> Work required:
For the listing that follows, give again exactly the lines from the one with "Modelling choices, all" to the one with "after the other;", including both.
***** Provided entries
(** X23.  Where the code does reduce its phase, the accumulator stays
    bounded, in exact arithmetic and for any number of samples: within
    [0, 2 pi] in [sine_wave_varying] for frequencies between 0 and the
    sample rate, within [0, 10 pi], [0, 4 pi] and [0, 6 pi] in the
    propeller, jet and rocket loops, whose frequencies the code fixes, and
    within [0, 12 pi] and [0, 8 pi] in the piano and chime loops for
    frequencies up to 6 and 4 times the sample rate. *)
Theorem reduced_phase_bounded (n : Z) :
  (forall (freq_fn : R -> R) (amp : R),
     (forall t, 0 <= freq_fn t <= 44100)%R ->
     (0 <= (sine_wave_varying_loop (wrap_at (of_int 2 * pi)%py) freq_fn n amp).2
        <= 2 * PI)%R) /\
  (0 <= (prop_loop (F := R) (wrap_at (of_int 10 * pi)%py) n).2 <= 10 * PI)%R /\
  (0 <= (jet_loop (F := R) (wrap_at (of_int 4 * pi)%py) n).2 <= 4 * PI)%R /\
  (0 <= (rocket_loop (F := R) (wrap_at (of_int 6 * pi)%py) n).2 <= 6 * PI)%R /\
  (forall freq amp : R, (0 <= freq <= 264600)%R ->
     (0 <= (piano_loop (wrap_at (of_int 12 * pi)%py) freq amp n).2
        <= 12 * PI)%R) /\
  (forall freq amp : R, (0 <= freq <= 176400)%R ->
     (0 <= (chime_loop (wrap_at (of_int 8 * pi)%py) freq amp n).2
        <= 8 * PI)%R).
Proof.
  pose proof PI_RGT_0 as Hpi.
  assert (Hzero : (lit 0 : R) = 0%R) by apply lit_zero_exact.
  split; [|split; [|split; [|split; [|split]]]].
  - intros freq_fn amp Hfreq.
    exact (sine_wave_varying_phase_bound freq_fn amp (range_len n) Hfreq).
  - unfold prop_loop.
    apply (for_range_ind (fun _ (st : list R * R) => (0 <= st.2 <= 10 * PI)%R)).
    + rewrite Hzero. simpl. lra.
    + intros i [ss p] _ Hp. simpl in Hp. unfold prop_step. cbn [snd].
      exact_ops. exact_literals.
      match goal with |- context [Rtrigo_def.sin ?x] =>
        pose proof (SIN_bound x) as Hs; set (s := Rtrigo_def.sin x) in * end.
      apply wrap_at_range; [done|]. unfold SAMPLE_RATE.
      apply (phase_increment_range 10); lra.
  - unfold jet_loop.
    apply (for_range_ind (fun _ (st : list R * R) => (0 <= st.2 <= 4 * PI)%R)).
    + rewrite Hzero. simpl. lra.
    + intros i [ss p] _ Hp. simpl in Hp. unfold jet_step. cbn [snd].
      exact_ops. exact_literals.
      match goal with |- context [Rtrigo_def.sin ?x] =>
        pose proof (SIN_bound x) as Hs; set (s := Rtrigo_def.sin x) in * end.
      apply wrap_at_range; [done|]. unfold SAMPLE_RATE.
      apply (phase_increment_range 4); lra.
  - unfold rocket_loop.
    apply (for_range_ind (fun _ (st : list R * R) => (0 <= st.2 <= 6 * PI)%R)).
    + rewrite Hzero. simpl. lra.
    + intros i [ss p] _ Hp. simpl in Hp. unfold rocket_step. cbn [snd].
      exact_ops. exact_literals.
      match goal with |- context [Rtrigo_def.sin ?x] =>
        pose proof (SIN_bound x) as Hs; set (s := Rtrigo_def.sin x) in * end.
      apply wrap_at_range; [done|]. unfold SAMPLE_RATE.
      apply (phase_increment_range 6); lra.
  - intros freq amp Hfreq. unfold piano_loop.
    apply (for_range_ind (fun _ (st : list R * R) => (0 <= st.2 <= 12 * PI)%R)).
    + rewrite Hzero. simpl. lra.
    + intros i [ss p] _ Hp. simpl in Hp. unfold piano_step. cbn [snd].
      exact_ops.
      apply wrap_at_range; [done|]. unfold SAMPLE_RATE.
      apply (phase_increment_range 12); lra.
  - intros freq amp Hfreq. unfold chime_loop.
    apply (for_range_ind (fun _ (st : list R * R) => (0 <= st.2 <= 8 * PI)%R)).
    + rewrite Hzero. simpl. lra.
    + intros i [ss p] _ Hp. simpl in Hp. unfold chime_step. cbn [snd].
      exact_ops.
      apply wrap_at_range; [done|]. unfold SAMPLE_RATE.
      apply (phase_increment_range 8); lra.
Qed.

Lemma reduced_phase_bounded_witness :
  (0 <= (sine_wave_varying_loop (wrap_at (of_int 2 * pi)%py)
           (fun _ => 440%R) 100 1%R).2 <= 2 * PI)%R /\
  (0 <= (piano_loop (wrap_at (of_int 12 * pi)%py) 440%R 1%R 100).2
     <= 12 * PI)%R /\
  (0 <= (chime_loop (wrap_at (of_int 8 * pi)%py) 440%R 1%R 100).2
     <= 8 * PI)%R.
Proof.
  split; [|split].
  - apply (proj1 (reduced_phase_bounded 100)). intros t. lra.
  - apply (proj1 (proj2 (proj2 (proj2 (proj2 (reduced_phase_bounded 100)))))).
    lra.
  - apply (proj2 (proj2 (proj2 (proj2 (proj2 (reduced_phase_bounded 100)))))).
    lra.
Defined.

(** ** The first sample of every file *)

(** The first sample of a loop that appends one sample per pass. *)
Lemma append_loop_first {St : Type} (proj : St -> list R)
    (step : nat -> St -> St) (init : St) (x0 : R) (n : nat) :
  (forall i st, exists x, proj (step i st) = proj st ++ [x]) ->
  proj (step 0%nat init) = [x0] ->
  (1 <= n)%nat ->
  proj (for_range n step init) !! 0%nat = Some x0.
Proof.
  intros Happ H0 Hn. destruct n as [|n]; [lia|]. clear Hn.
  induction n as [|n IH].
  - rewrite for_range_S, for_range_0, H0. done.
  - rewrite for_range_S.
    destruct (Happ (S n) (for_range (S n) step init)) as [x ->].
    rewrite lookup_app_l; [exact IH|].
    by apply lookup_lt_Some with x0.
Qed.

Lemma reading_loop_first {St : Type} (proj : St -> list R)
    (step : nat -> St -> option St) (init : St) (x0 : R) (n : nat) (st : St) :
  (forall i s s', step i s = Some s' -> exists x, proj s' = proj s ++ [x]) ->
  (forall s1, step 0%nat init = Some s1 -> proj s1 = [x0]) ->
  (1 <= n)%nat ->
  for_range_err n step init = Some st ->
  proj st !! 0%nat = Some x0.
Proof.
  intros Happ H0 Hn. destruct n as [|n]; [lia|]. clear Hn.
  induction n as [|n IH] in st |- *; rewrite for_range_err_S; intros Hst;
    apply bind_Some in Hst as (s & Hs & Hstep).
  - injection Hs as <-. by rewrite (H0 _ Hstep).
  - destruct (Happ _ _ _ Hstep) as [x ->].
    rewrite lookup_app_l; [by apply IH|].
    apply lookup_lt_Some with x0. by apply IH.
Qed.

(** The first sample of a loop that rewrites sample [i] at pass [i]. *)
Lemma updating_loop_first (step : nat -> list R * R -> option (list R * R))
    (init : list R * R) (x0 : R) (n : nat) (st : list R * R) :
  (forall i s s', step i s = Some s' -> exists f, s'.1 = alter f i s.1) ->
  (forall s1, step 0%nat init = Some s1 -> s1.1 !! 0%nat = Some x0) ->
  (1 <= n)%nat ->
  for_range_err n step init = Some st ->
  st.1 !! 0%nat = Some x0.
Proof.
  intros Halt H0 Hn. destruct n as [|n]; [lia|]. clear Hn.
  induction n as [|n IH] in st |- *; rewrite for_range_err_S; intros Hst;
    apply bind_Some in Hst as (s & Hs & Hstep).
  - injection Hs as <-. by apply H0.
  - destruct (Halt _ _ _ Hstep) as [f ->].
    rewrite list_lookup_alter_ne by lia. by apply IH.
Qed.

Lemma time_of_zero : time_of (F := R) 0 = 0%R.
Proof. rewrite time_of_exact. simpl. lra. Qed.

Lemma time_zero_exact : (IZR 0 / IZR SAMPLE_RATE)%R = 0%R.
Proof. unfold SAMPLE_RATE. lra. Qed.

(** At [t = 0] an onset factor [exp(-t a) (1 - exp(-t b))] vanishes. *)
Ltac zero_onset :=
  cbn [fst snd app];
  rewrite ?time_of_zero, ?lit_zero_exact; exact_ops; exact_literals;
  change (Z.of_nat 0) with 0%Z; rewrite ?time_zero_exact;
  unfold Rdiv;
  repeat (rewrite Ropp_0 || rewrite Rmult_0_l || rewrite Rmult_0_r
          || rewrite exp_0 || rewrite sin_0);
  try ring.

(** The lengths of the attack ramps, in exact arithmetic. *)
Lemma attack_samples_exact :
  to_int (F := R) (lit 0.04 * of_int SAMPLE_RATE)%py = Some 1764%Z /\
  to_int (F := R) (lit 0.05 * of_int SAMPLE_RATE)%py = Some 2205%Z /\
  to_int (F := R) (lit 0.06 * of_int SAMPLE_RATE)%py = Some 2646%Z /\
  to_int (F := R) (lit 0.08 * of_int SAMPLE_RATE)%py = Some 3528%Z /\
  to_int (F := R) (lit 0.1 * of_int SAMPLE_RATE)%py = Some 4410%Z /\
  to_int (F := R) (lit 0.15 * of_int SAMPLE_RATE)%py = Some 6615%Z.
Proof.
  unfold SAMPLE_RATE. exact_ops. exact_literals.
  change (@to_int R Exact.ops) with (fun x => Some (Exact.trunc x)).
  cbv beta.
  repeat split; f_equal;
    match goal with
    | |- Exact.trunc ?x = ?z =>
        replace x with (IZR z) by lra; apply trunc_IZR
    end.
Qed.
**********
***** Provided entries
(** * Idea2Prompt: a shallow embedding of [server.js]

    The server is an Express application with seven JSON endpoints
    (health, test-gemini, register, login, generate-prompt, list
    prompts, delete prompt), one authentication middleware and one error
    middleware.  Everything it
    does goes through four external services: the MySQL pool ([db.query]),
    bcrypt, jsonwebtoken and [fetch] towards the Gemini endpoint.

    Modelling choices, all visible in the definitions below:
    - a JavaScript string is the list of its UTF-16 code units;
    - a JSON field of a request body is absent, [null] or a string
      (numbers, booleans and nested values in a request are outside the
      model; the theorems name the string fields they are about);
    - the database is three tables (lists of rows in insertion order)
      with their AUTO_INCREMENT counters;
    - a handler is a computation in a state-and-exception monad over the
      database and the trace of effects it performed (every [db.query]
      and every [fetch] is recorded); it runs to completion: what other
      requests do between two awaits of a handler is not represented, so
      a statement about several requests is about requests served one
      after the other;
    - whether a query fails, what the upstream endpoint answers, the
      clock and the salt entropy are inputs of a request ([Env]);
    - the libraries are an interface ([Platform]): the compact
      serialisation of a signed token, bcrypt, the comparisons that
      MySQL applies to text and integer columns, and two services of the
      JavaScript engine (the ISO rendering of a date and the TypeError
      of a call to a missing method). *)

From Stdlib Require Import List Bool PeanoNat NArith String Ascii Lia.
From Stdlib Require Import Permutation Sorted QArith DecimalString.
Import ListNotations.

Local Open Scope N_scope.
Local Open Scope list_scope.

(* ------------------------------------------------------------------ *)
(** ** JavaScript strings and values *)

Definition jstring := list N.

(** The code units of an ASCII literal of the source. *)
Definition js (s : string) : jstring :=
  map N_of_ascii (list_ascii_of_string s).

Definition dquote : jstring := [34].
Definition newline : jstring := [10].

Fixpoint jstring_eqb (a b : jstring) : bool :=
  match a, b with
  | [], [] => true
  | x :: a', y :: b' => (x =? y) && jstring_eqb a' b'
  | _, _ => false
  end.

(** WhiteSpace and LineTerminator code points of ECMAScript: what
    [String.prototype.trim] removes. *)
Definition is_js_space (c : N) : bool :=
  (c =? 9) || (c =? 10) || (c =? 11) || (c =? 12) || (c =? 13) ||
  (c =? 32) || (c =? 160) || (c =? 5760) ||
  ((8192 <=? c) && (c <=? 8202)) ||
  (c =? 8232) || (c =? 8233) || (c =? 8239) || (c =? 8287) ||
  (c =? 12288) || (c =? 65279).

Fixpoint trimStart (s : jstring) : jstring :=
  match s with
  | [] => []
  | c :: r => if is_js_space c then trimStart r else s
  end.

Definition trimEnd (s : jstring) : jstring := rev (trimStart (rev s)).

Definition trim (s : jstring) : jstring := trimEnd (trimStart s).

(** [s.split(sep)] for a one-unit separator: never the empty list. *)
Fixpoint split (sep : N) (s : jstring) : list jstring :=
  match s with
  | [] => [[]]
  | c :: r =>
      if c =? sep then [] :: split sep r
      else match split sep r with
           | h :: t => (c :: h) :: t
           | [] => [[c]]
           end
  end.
**********
***** Provided entries
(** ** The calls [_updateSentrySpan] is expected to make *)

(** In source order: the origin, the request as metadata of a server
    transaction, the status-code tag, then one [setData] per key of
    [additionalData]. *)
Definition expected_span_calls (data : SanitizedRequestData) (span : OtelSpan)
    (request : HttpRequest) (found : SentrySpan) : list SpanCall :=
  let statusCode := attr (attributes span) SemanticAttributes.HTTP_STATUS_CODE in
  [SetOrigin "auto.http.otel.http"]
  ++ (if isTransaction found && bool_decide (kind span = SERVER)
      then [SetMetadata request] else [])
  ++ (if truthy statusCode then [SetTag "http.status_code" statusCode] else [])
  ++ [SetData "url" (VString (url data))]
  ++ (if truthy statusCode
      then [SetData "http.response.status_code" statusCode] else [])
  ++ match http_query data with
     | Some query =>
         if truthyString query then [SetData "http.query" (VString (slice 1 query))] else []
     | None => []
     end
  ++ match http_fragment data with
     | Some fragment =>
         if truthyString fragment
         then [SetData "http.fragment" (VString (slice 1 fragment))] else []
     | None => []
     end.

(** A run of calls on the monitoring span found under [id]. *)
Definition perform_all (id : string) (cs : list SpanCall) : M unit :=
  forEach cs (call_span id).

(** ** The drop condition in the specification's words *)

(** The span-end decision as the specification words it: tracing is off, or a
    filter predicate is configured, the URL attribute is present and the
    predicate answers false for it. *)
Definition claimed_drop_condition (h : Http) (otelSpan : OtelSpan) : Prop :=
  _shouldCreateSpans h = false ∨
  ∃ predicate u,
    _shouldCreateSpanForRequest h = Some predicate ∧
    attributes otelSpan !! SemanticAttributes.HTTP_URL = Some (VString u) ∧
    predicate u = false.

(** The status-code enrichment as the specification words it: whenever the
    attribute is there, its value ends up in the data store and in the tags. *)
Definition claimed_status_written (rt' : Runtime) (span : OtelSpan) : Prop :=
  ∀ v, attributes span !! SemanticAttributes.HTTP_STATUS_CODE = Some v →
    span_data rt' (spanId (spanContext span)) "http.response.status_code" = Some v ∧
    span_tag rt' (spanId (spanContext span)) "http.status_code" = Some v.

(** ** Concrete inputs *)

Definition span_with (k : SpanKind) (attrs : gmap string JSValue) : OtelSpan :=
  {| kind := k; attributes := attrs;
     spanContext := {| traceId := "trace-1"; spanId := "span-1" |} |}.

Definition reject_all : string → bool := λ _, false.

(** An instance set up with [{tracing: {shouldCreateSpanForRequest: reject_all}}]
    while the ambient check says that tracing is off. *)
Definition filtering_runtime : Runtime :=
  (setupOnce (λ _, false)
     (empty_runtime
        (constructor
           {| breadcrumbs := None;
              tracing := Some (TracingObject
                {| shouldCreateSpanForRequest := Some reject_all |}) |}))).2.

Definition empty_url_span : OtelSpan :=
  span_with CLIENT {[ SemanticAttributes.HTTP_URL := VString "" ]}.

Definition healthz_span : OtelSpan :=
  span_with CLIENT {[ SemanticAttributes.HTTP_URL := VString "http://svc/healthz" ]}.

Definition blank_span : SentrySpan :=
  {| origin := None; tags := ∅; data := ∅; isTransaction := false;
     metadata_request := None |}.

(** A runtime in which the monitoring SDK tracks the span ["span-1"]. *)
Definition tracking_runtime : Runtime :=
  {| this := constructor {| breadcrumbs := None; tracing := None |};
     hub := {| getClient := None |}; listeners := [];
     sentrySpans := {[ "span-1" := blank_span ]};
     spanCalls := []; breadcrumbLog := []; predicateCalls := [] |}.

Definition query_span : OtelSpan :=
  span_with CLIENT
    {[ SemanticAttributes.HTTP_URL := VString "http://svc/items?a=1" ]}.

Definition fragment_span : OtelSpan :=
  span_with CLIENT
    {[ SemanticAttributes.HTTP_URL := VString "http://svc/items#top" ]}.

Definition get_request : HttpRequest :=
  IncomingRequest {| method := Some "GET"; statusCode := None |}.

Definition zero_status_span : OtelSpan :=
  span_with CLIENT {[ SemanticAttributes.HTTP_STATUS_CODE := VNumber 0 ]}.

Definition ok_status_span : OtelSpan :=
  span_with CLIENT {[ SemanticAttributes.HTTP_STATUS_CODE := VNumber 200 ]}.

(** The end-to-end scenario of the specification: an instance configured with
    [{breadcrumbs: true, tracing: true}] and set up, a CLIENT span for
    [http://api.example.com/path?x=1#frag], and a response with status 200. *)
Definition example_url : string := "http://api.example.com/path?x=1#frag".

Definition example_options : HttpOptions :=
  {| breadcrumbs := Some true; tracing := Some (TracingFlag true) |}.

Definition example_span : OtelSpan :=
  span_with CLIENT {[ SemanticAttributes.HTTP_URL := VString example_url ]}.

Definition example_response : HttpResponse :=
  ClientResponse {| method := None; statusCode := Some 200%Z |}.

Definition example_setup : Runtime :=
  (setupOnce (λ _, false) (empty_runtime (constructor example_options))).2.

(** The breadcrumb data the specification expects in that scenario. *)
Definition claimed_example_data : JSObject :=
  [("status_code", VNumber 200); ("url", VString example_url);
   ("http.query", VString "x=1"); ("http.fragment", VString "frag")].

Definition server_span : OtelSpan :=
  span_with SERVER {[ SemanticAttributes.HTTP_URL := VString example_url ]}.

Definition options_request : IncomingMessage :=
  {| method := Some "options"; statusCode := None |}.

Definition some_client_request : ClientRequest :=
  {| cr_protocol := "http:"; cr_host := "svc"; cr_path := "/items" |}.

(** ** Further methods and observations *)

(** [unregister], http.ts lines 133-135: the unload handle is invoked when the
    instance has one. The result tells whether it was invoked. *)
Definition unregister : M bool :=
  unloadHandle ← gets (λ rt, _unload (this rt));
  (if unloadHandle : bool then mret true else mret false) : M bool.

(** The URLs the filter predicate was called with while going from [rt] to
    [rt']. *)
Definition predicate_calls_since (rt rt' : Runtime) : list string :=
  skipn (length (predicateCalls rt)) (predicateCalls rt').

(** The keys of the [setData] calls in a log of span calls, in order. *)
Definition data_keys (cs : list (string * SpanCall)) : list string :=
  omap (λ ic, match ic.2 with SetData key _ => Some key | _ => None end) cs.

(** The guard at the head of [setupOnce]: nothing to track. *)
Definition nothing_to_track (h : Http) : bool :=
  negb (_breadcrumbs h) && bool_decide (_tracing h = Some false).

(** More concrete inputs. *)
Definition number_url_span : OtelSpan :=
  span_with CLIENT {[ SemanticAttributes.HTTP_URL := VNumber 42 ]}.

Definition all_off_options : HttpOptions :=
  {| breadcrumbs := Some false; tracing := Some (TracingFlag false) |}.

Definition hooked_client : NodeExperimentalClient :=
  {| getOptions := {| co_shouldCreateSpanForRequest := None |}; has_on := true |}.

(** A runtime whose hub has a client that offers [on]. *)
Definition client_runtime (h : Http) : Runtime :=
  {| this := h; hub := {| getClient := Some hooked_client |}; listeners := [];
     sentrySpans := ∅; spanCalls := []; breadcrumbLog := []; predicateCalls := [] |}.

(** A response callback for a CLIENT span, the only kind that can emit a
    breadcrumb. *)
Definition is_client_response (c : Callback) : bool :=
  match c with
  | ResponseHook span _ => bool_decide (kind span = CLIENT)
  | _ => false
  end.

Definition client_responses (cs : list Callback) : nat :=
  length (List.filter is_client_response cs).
**********
> Exercise solution:
    Modelling choices, all visible in the definitions below:
    - a JavaScript string is the list of its UTF-16 code units;
    - a JSON field of a request body is absent, [null] or a string
      (numbers, booleans and nested values in a request are outside the
      model; the theorems name the string fields they are about);
    - the database is three tables (lists of rows in insertion order)
      with their AUTO_INCREMENT counters;
    - a handler is a computation in a state-and-exception monad over the
      database and the trace of effects it performed (every [db.query]
      and every [fetch] is recorded); it runs to completion: what other
      requests do between two awaits of a handler is not represented, so
      a statement about several requests is about requests served one
      after the other;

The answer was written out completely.